Posts tagged education
Beer 101: Pale Ale, IPA, Double IPA - what's that all about?

Pale Ale - To understand Pale Ale, you first need to understand what malt is. Malt is a germinated & dried cereal grain, and typically in beer it's barley. Dried barley does not ferment well, but malted barley does. So the barley goes through the malting process: it's first soaked so it sprouts, then further germination is halted by heating/drying it with hot air.

Because the heating and drying process was hard to control before the 1700's, ales, such as porters and stouts were usually dark because the malt was 'dark roasted' . Then as more controllable fuel sources emerged, the malt could be dried yet kept lighter. Beers made this way became known as Pale Ales, and were originally more expensive.

IPA - India Pale Ale. The distinction for an IPA is that it is made with more hops. The type and amounts of hops & malt, as well as alcohol content can vary, hence there is wide diversity within this style — as we are learning is true with every style of beer. IPA’s can also be classified into English & American. English IPA’s are made with English hops and tend to be earthy & woody. American IPA’s are often more hoppy, with pine and bitter grapefruit flavors.

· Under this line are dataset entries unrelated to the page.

(** The members of a JSON value taken as a merge target: those of an object,
    none for anything else. *)
Definition members_of (j : json) : list (string * json) :=
  match j with
  | JObj m => m
  | _ => []
  end.

Definition is_prefix {A} (a b : list A) : Prop := exists more, b = (a ++ more)%list.

(** The columns of a subscription and of a usage row that identify it: for a
    subscription its id, its user, its app and its Razorpay id (the PayPal id
    is not one of them: [create_paypal_subscription] rewrites it on the row it
    reuses); for a usage row its id, its user, its subscription, its app and
    its billing period. *)
Definition subscription_key (s : Subscription.t)
  : string * string * option string * option string :=
  (Subscription.id s, Subscription.user_id s, Subscription.app_id s,
   Subscription.razorpay_subscription_id s).

Definition usage_key (u : Usage.t) : nat * string * string * string * datetime * datetime :=
  (Usage.id u, Usage.user_id u, Usage.subscription_id u, Usage.app_id u,
   Usage.billing_period_start u, Usage.billing_period_end u).

(** [w'] grows out of [w]: the users are the same; the plans, the invoices and
    the events of [w] are still there, unchanged and in place, possibly
    followed by new ones; so are the subscriptions and the usage rows, as far
    as their identifying columns go. *)
Definition grows (w w' : world) : Prop :=
  users w' = users w
  /\ is_prefix (subscription_plans w) (subscription_plans w')
  /\ is_prefix (subscription_invoices w) (subscription_invoices w')
  /\ is_prefix (subscription_events_log w) (subscription_events_log w')
  /\ is_prefix (map subscription_key (user_subscriptions w))
               (map subscription_key (user_subscriptions w'))
  /\ is_prefix (map usage_key (resource_usage w)) (map usage_key (resource_usage w')).

(** The tables an outcome leaves grow out of [w]. *)
Definition outcome_grows {A} (w : world) (o : outcome A) : Prop :=
  match o with
  | Returns w' _ => grows w w'
  | Raises w' _ => grows w w'
  | Outside => True
  end.

(** The entry points of the service, each with the inputs it takes from its
    environment. *)
Inductive call : Type :=
| InitTables
| CreateSubscription (self : PaymentService.t) (user_id plan_id app_id : string)
                     (now : datetime) (new_id : string)
| CreatePaypalSubscription (user_id plan_id paypal_subscription_id app_id : string)
                           (now : datetime) (new_id : string)
| GetUserSubscription (self : PaymentService.t) (user_id app_id : string)
                      (now : datetime) (new_id : string)
| HandleWebhook (payload : json) (provider : string) (now : datetime)
                (new_invoice_id : string)
| CancelSubscription (self : PaymentService.t) (user_id subscription_id : string)
                     (now : datetime)
| ActivateSubscription (user_id subscription_id : string) (payment_id : option string)
                       (now : datetime) (new_invoice_id : string)
| IncrementResourceUsage (user_id app_id resource_type : string) (count : Z)
                         (now : datetime).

Double IPA - Also called Imperial IPA, is what the name suggests; double the hops or even triple, though the amount of malts is often increased to balance the bitterness. This is a uniquely American style, meaning Americans always have to take things to the extreme.

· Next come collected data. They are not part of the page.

(** * Task manager: REST handlers, schema, API client and React views

    A shallow embedding of the task-management application:

    - [Js]          the fragment of JavaScript the sources rely on: strings as
                    UTF-16 code units with [trim], Numbers as binary64 with
                    [Math_round], values with truthiness and [||], and the
                    stable [Array_sort];
    - [Schema]      the Mongoose schema of a task (models/task);
    - [Model]       the operations of the Mongoose model on the collection;
    - [Routes]      the five Express handlers (routes/tasks);
    - [TaskService] the axios response interceptor and the API functions;
    - [App]         the state container and its create/update handlers;
    - [TaskForm]    form validation, submission and the populate effect;
    - [TaskList]    the filter and the four sort orders;
    - [TaskStats]   the completion percentage.

    Definitions come first, the verified properties follow. *)

From Stdlib Require Import ZArith NArith List SpecFloat.
From stdpp Require Import base list sorting strings gmap.

Set Warnings "-register-all".
Local Open Scope Z_scope.

(* ===================================================================== *)
(** ** The JavaScript fragment *)
(* ===================================================================== *)

Module Js.

(** A JavaScript string is a sequence of UTF-16 code units. *)
Definition jsstring := list N.

(** Embedding of an ASCII literal of the sources. *)
Fixpoint str (s : string) : jsstring :=
  match s with
  | EmptyString => []
  | String c s' => Ascii.N_of_ascii c :: str s'
  end.

(** WhiteSpace and LineTerminator code points, the characters removed by
    [String.prototype.trim]: TAB, LF, VT, FF, CR, SP, NBSP, U+1680,
    U+2000..U+200A, LS, PS, U+202F, U+205F, U+3000 and the BOM. *)
Definition isWhiteSpace (c : N) : bool :=
  ((c =? 9) || (c =? 10) || (c =? 11) || (c =? 12) || (c =? 13) || (c =? 32)
   || (c =? 160) || (c =? 5760) || ((8192 <=? c) && (c <=? 8202))
   || (c =? 8232) || (c =? 8233) || (c =? 8239) || (c =? 8287)
   || (c =? 12288) || (c =? 65279))%N.

Fixpoint trimStart (s : jsstring) : jsstring :=
  match s with
  | [] => []
  | c :: s' => if isWhiteSpace c then trimStart s' else s
  end.

Definition trimEnd (s : jsstring) : jsstring := rev (trimStart (rev s)).

(** [s.trim()] *)
Definition trim (s : jsstring) : jsstring := trimEnd (trimStart s).

(** A string that consists of white space only (the empty string included). *)
Definition blank (s : jsstring) : Prop := Forall (fun c => isWhiteSpace c = true) s.

(** *** Numbers: IEEE 754 binary64 *)

Definition number := spec_float.
Definition prec : Z := 53.
Definition emax : Z := 1024.

Definition num_of_Z (n : Z) : number := binary_normalize prec emax n 0 false.
Definition num_of_nat (n : nat) : number := num_of_Z (Z.of_nat n).
Definition num_div : number -> number -> number := SFdiv prec emax.
Definition num_mul : number -> number -> number := SFmul prec emax.

(** [Math.round(x)]: the integral Number closest to [x], ties towards
    +infinity; NaN, the infinities and the zeros are returned unchanged, and
    a result of zero keeps the sign of [x].  A finite [x] is [±m * 2^e]; with
    [e >= 0] it is integral already, otherwise the result is
    [floor (x + 1/2)], computed exactly on integers. *)
Definition Math_round (x : number) : number :=
  match x with
  | S754_finite s m e =>
      if 0 <=? e then x
      else
        let v := if s then Z.neg m else Z.pos m in
        let n := (2 * v + 2 ^ (- e)) / 2 ^ (1 - e) in
        if n =? 0 then S754_zero s else num_of_Z n
  | _ => x
  end.

(** *** Values, truthiness and property access *)

Inductive value :=
  | JUndefined
  | JNull
  | JBool (b : bool)
  | JNumber (x : number)
  | JString (s : jsstring)
  | JArray (l : list value)
  | JObject (fields : gmap string value).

Beer 101: Just 4 ingredients...but what do they do?

It may be the world’s 3rd most popular beverage and 11,000 years old, but what makes beer? And why are there so many different kinds?

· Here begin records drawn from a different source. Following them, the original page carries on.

(** * Shallow embedding of the TutUni document ingestion and retrieval pipeline

    Sources embedded here:
    - [backend/app/services/text_chunker.py]  (TextChunker)
    - [backend/app/services/background_processor.py] (BackgroundProcessor)
    - [backend/app/services/vector_service.py] (collections, adding and
      deleting embeddings, collection statistics)
    - [backend/app/services/ai_service.py] (AIService.retrieve_context,
      _format_context_chunks, _calculate_confidence_score)
    - [backend/app/models/document.py] (Document.mark_as_analyzed)

    Python strings are modelled as lists of ASCII characters; [len] is
    [length].  Python's [str.isspace] and the [\s] class of [re] agree on
    ASCII: tab, newline, vertical tab, form feed, carriage return, the four
    separators 0x1c-0x1f and space. *)

From Stdlib Require Import String Ascii ZArith QArith Arith Bool Lia.
From Stdlib Require Import Qminmax Lqa.
From Stdlib Require Import List.
Import ListNotations.
Open Scope nat_scope.
Open Scope list_scope.

(** ** Python values shared by all modules *)

Definition pystr := list ascii.

(** A string literal as a Python string. *)
Definition str (s : string) : pystr := list_ascii_of_string s.

(** [str(n)], or an [int] field of an f-string: its decimal digits, with a
    leading minus sign for a negative [int]. *)
Definition digit_char (n : nat) : ascii := ascii_of_nat (48 + n).

Fixpoint nat_digits (fuel n : nat) : pystr :=
  match fuel with
  | O => []
  | S f => if n <? 10 then [digit_char n]
           else nat_digits f (n / 10) ++ [digit_char (n mod 10)]
  end.

Definition str_nat (n : nat) : pystr := nat_digits (S n) n.

Definition str_Z (z : Z) : pystr :=
  if (z <? 0)%Z then "-"%char :: str_nat (Z.to_nat (Z.opp z)) else str_nat (Z.to_nat z).

(** An exception: its class name and [str(e)]. Every exception the code
    raises or catches here is a subclass of [Exception]. *)
Inductive exn := Exn (kind : string) (message : pystr).

Definition exn_message (e : exn) : pystr := let (_, m) := e in m.

(** Outcome of a Python call: a value or a raised exception. *)
Inductive result (A : Type) : Type :=
| Ok (a : A)
| Err (e : exn).
Arguments Ok {A} a.
Arguments Err {A} e.

Definition rbind {A B} (m : result A) (k : A -> result B) : result B :=
  match m with Ok a => k a | Err e => Err e end.

Notation "x <-? m ;; k" := (rbind m (fun x => k))
  (at level 61, m at next level, right associativity).

(** ** Characters *)

Definition is_space (c : ascii) : bool :=
  let n := nat_of_ascii c in
  ((9 <=? n) && (n <=? 13)) || ((28 <=? n) && (n <=? 32)).

Definition is_digit (c : ascii) : bool :=
  let n := nat_of_ascii c in (48 <=? n) && (n <=? 57).

Definition is_upper (c : ascii) : bool :=
  let n := nat_of_ascii c in (65 <=? n) && (n <=? 90).

Definition is_lower (c : ascii) : bool :=
  let n := nat_of_ascii c in (97 <=? n) && (n <=? 122).

Definition is_newline (c : ascii) : bool := Ascii.eqb c (ascii_of_nat 10).
Definition is_dot (c : ascii) : bool := Ascii.eqb c ".".
Definition is_punct (c : ascii) : bool :=
  Ascii.eqb c "." || Ascii.eqb c "!" || Ascii.eqb c "?".

Definition is_nil {A} (l : list A) : bool :=
  match l with [] => true | _ => false end.

(** [span p s]: the longest prefix of [s] whose characters satisfy [p], and
    the rest.  This is what a greedy [[class]+] or [[class]*] consumes. *)
Fixpoint span (p : ascii -> bool) (s : pystr) : pystr * pystr :=
  match s with
  | [] => ([], [])
  | c :: r => if p c then let (a, b) := span p r in (c :: a, b) else ([], s)
  end.

(** ** [str.strip] *)

Fixpoint lstrip (s : pystr) : pystr :=
  match s with
  | [] => []
  | c :: r => if is_space c then lstrip r else s
  end.

Definition rstrip (s : pystr) : pystr := rev (lstrip (rev s)).

Definition strip (s : pystr) : pystr := rstrip (lstrip s).

(** ** [re.sub] and [re.split] for patterns whose matches are never empty

    A matcher [m] tries the pattern at the head of the string and returns the
    remaining input after the leftmost-greedy match.  The fuel is the length
    of the input: every match consumes at least one character. *)

Fixpoint re_sub_fuel (m : pystr -> option pystr) (repl : pystr)
    (fuel : nat) (s : pystr) : pystr :=
  match fuel with
  | 0 => s
  | S f =>
      match s with
      | [] => []
      | c :: r =>
          match m s with
          | Some rest => repl ++ re_sub_fuel m repl f rest
          | None => c :: re_sub_fuel m repl f r
          end
      end
  end.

We’re well beyond the 500 year old German Purity Laws that said beer could only contain Barley Malt, Hops, and Water (Yeast was added in the 1800’s after Pasteur discovered it was the power behind fermentation).

While Barley is still a popular grain, others can be used as well. Grain gives beer it’s color, flavor, maltose (a sugar that feeds the yeast for fermenting), proteins that contribute to the foam or head, and dextrins which are a carb that contributes to mouthfeel.

Hops, also contribute to flavor, oils in the hops add to the aroma, bitterness offsets the sweet sugars from the grain, and the acid it hops repel bacteria to extend it’s shelf life.

Yeast, as mentioned is the engine behind fermentation, turning maltose (sugar) into alcohol and CO2.

Finally water is the main content.

With a variety of Grains, Hops, Yeast strains, and even different minerals in water, you see why beer vary. Add to that different techniques and additives and the possibilities are limitless.